[HUDI-6404] Implement ParquetToolsExecutionStrategy for clustering by suryaprasanna · Pull Request #9006 · apache/hudi

suryaprasanna · 2023-06-17T22:39:39Z

Change Logs

This change implements a new clustering strategy to execute parquet tools commands for rewriting use cases.
If there is a use case of pruning some columns to save storage memory, current approach of clustering will iterate over every record and remove the unused column, this is so much time consuming. By directly using ParquetTools we can achieve this by running a command within the clustering strategy.
Here, the logic goes through the process of creating marker files, so that on any event of failure it could rely on rollback's MarkerBasedRollbackStrategy to remove the inflight files and parquet files.

Impact

No impact addition of a new feature.

Risk level (write none, low medium or high below)

None.

Documentation Update

Describe any necessary documentation update if there is any new feature, config, or user-facing change

The config description must be updated if new configs are added or the default value of the configs are changed
Any new feature or user-facing change requires updating the Hudi website. Please create a Jira ticket, attach the
ticket number here and follow the instruction to make
changes to the website.

Contributor's checklist

Read through contributor's guide
Change Logs and Impact were stated clearly
Adequate tests were added if applicable
CI passed

danny0405 · 2023-06-19T04:15:23Z

...nt-common/src/main/java/org/apache/hudi/execution/ParquetFileMetaToWriteStatusConvertor.java

+
+  private static final Logger LOG = LoggerFactory.getLogger(ParquetFileMetaToWriteStatusConvertor.class);
+  private final HoodieTable<T,I,K,O> hoodieTable;
+  private final HoodieWriteConfig writeConfig;


HoodieTable<T, I, K, O> hoodieTable

Fixed indentation.

danny0405 · 2023-06-19T04:15:46Z

...nt-common/src/main/java/org/apache/hudi/execution/ParquetFileMetaToWriteStatusConvertor.java

+    stat.setPartitionPath(writeStatus.getPartitionPath());
+    stat.setPath(new Path(writeConfig.getBasePath()), parquetFilePath);
+    stat.setTotalWriteErrors(writeStatus.getTotalErrorRecords());
+    stat.setPrevCommit(String.valueOf(executionConfigs.get("prevCommit")));


It is cool if we can avoid to hardcode these keys.

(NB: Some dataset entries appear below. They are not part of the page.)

(** C38. A session id is worth exactly its login: after any history of requests served
    from a store without sessions, an authentication is granted precisely when the id
    was minted by a granted login that was not logged out since, the absolute lifetime
    counted from that login has not run out, however active the session was, and the
    idle limit has not run out since its last use; and it is granted as that login's
    user. *)
Theorem sessions_refine rs c now id
    (H0 : ms_sessions (stores c) = ∅) :
  (serve (RAuth now id) (serve_all rs c)).2 =
    AAuth (entitled (foldl fact_step ∅ (history rs c)) now id).
Proof.
  assert (HR : represents c ∅).
  { intros j _. by rewrite H0, !lookup_empty. }
  apply (represents_all rs) in HR. unfold serve.
  pose proof (Authenticate_entitled _ _ now id HR) as E.
  destruct (run _ _) as [c' a]. cbn [snd] in *. by rewrite E.
Qed.
End safety.

(** * Concrete runs *)

(** A derivation function that accepts one password, and a hash it verifies. *)
Definition sample_IDKey (plain _ : bytes) (_ _ _ _ : Z) : bytes :=
  if bool_decide (plain = bytes_of "pw") then bytes_of "foo" else bytes_of "bar".
Definition sample_svc : ConsoleAuthService :=
  {| has_creds := true; has_sessions := true; has_replay := true; svc_username := "op";
     svc_issuer := "Console"; svc_bootstrapToken := "boot";
     svc_absoluteTTL := defaultAbsoluteTTL; svc_idleTTL := defaultIdleTTL |}.
Definition sample_cred : Credential :=
  NewCredential "op" "$argon2id$v=19$m=65536,t=3,p=4$YWJj$Zm9v" rfc6238_secret.
Definition sample_console (max : Z) : Console MemStore :=
  Build_Console (with_cred NewMemStore (Some sample_cred))
    (newLoginLockout max defaultLockoutWindow).
Definition at_sec (s : Z) : Time := {| ns := s * nsec; loc := UTC_loc |}.

(** Code 287082 is that of step 1; the next step's is 359152. *)
Definition sample_login (t : Z) (id pw code : string) : req :=
  RLogin (at_sec t) (Ok id) "op" pw code.
Lemma sample_wired :
  has_creds sample_svc = true /\ has_sessions sample_svc = true /\ has_replay sample_svc = true.
Proof. done. Qed.

Lemma totp_single_use_witness :
  exists step1 step2, VerifyTOTP rfc6238_secret "287082" (at_sec 59) = Some step1 /\
    VerifyTOTP rfc6238_secret "359152" (at_sec 70) = Some step2 /\ step1 < step2.
Proof.
  eapply (totp_single_use sample_IDKey sample_svc sample_wired (sample_console 5) sample_cred
    (at_sec 59) (Ok "s1") "op" "pw" "287082" _ "s1" [sample_login 60 "s2" "pw" "287082"]
    (at_sec 70) (Ok "s3") "op" "pw" "359152" _ "s3"); [done|vm_compute; reflexivity..].
Defined.

Lemma lockout_bounds_guessing_witness :
  tries sample_IDKey sample_svc "op" (repeat (sample_login 60 "s" "no" "000000") 8)
    (sample_console 3) <= 3.
Proof.
  apply (lockout_bounds_guessing sample_IDKey sample_svc sample_wired "op" (60 * nsec)).
  - done.
  - intros e. vm_compute. done.
  - vm_compute. repeat split; try done; intros; discriminate.
Defined.

Lemma sessions_refine_witness :
  (serve sample_IDKey sample_svc (RAuth (at_sec 1800) "s1")
     (serve_all sample_IDKey sample_svc [sample_login 59 "s1" "pw" "287082"] (sample_console 5))).2
  = AAuth (Some "op").
Proof.
  rewrite (sessions_refine sample_IDKey sample_svc sample_wired) by done.
  vm_compute. reflexivity.
Defined.

(** * Concurrent requests

    Each store call is atomic but a request is not: its checks and its writes are
    separate calls. *)
Definition sample_attempt (id pw : string) : prog (Console MemStore) (res string) :=
  Login sample_IDKey sample_svc (at_sec 59) (Ok id) "op" pw "287082".
Definition sample_boot (pw secret : string) : prog (Console MemStore) (res BootstrapResult) :=
  Bootstrap sample_svc (Ok pw) (Ok secret) (fun p => Ok p) "boot".

(** Round-robin over [n] programs, [k] times. *)
Definition round_robin (n k : nat) : list nat := List.concat (repeat (seq 0 n) k).

(** The three guarantees are sequential.  Under a schedule that lets two requests
    make their checks before either writes: two logins with the same one-time code
    are both granted; with a lockout of one strike, two wrong passwords and a right
    one are all three verified; and two bootstraps both succeed, the second
    credential replacing the first operator's.  One after the other, the second login,
    the third attempt and the second bootstrap are refused. *)
Theorem check_then_act_races :
  let outcomes {A} n (ps : list (prog (Console MemStore) A)) c :=
    map outcome (interleave (round_robin n 8) ps c).2 in
  outcomes 2%nat [sample_attempt "s1" "pw"; sample_attempt "s2" "pw"] (sample_console 5)
    = [Some (Ok "s1"); Some (Ok "s2")] /\
  (run_all [sample_attempt "s1" "pw"; sample_attempt "s2" "pw"] (sample_console 5)).2
    = [Ok "s1"; Err ErrInvalidCredentials] /\
  outcomes 3%nat [sample_attempt "s1" "no"; sample_attempt "s2" "no"; sample_attempt "s3" "pw"]
    (sample_console 1)
    = [Some (Err ErrInvalidCredentials); Some (Err ErrInvalidCredentials); Some (Ok "s3")] /\
  (run_all [sample_attempt "s1" "no"; sample_attempt "s2" "no"; sample_attempt "s3" "pw"]
     (sample_console 1)).2
    = [Err ErrInvalidCredentials; Err ErrInvalidCredentials; Err ErrInvalidCredentials] /\
  (let empty := Build_Console NewMemStore (newLoginLockout 5 defaultLockoutWindow) in
   let boots := [sample_boot "p1" "A"; sample_boot "p2" "B"] in
   map (fun o => is_ok <$> o) (outcomes 2%nat boots empty) = [Some true; Some true] /\
   (cred_passwordHash <$>
      ms_cred (stores (interleave (round_robin 2 8) boots empty).1)) = Some "p2" /\
   map is_ok (run_all boots empty).2 = [true; false]).
Proof. vm_compute. repeat split. Qed.
(** Attribution is exactly-once, complete and isolated: after any stream of
    inbound events with fresh ids, redeliveries included, the outbox holds only rows
    of events of the stream, each under the account the tenant directory names for
    that event's tenant, and at most one per account and event key; every event whose
    tenant has an owner has such a row under that owner, every event whose owner
    cannot be determined has a dead letter under its tenant and key, and the events
    of direct customers leave nothing. *)
Theorem attribution_exact es (Hes : Forall inbound_ok es)
    (Hids : NoDup (map (fun e => TrimSpace (in_newID e)) es)) :
  let s := attribute_all es NewOutboundDeliveryStore in
  (forall d, d ∈ ob_deliveries s -> exists e a, e ∈ es /\
     ResolveAccountID dir (in_tenant e) = Ok a /\ blank a = false /\ d = row_of e a) /\
  (forall d d', d ∈ ob_deliveries s -> d' ∈ ob_deliveries s ->
     del_accountID d = del_accountID d' -> del_eventKey d = del_eventKey d' -> d = d') /\
  (forall e a, e ∈ es -> ResolveAccountID dir (in_tenant e) = Ok a -> blank a = false ->
     exists d, d ∈ ob_deliveries s /\ del_accountID d = TrimSpace a /\
       del_eventKey d = TrimSpace (in_key e)) /\
  (forall e err, e ∈ es -> ResolveAccountID dir (in_tenant e) = Err err ->
     exists l, l ∈ ob_deadLetters s /\ dl_tenantID l = TrimSpace (in_tenant e) /\
       dl_eventKey l = TrimSpace (in_key e) /\ dl_reason l = ReasonUnresolvable) /\
  (forall l, l ∈ ob_deadLetters s -> exists e err, e ∈ es /\
     ResolveAccountID dir (in_tenant e) = Err err /\ l = letter_of e).
Proof.
  intros s. assert (Ha : attributed es s).
  { apply (attributed_all []); [|done..]. split; [split|..]; simpl;
      try (by constructor); intros; try set_solver. }
  destruct Ha as [[Hk Hs _] Hds Hr Hl Hq Hp]. rewrite Forall_forall in Hes.
  split_and!; [done| | | |done].
  - intros d d' Hd Hd' Ea Ee.
    apply list_elem_of_lookup in Hd as [i Hi], Hd' as [j Hj].
    assert (i = j) as ->; [|congruence].
    eapply (NoDup_lookup (map deliver_key (ob_deliveries s)) i j (deliver_key d) Hk);
      rewrite list_lookup_fmap; [by rewrite Hi|].
    rewrite Hj. unfold deliver_key. simpl. by rewrite Ea, Ee.
  - intros e a He Hres Hb. pose proof (Hq e a He Hres Hb) as Hin.
    apply Hs, list_elem_of_fmap in Hin as (d & E & Hd). exists d. split; [done|].
    destruct (Hr d Hd) as (e' & a' & He' & Hres' & _ & ->).
    apply pipe_key_inj in E as [-> ->]; [done| |].
    + by apply (inb_account e (Hes e He)).
    + by apply (inb_account e' (Hes e' He')).
  - intros e err He Hres. pose proof (Hp e err He Hres) as Hin.
    apply Hds, list_elem_of_fmap in Hin as (l & E & Hx). exists l. split; [done|].
    destruct (Hl l Hx) as (e' & err' & He' & _ & ->).
    apply pipe_key_inj in E as [-> ->]; [done| |].
    + apply (inb_bar e (Hes e He)).
    + apply (inb_bar e' (Hes e' He')).
Qed.
End stream.

(** A directory with one reseller's tenant, one direct customer, and no others. *)
Definition sample_dir (id : string) : res Tenant :=
  if bool_decide (id = "t1") then Ok (tenant_RehydrateWithAccount "t1" "A" true zeroTime "acc")
  else if bool_decide (id = "t2") then Ok (tenant_RehydrateWithAccount "t2" "B" true zeroTime "")
  else Err ErrNotFound.

Definition sample_inbound (id tenant key : string) : inbound :=
  {| in_newID := id; in_now := zeroTime; in_tenant := tenant; in_key := key; in_tx := "tx";
     in_type := "payment.paid";
     in_detail := {| detail_AmountCents := 1050; detail_Installments := 0; detail_Message := "" |} |}.
(** Two tenants, a redelivery, and a tenant nobody knows. *)
Definition sample_stream : list inbound :=
  [sample_inbound "1" "t1" "k1"; sample_inbound "2" "t2" "k2"; sample_inbound "3" "t1" "k1";
   sample_inbound "4" "t9" "k3"].

Lemma sample_dir_bar t a : ResolveAccountID sample_dir t = Ok a -> no_bar (TrimSpace a) = true.
Proof.
  unfold ResolveAccountID, sample_dir. intros H.
  repeat (case_bool_decide; [by simplify_eq/=|]). done.
Qed.

Lemma attribution_exact_witness :
  exists d, d ∈ ob_deliveries (attribute_all sample_dir sample_stream NewOutboundDeliveryStore) /\
    del_accountID d = "acc" /\ del_eventKey d = "k1".
Proof.
  destruct (attribution_exact sample_dir sample_stream) as (_ & _ & Hq & _).
  - repeat constructor; try done; intros a; apply sample_dir_bar.
  - vm_compute. repeat constructor; set_solver.
  - apply (Hq (sample_inbound "1" "t1" "k1") "acc"); [by left|done..].
Defined.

Moved to static final variables.

danny0405 · 2023-06-19T04:18:03Z

hudi-client/hudi-client-common/src/main/java/org/apache/hudi/io/HoodieFileWriteHandler.java

+ * Write handle that is used to work on top of files rather than on individual records.
+ */
+public class HoodieFileWriteHandler<T extends HoodieRecordPayload, I, K, O> extends HoodieWriteHandle<T, I, K, O> {
+


HoodieFileWriteHandler -> HoodieFileWriteHandle

I am also thinking, if we can name this
HoodieFileRewriteHandle

danny0405 · 2023-06-19T04:19:06Z

hudi-client/hudi-client-common/src/main/java/org/apache/hudi/io/HoodieFileWriteHandler.java

+
+  public HoodieFileWriteHandler(HoodieWriteConfig config, String instantTime, HoodieTable<T, I, K, O> hoodieTable,
+                                String partitionPath, String fileId, TaskContextSupplier taskContextSupplier,
+                                Path srcPath) {


Can we give some document to these parameters, especially srcPath.

I think using srcPath is confusing changed it to oldFilePath, to keep it consistent with other handles.

danny0405 · 2023-06-19T04:21:49Z

hudi-client/hudi-client-common/src/main/java/org/apache/hudi/io/HoodieFileWriteHandler.java

+      this.writeStatus = generateWriteStatus(path.toString(), partitionPath, executionConfigs);
+
+      // TODO: Create completed marker file here once the marker PR is landed.
+      // createCompleteMarkerFile throws hoodieException, if marker directory is not present.


Not sure what these TODO really mean, the marker file should be created anyway.

please do add jira id here

This PR is dependent on Marker changes PR from Balajee. So, for now added these comments will revert as soon as those changes are landed.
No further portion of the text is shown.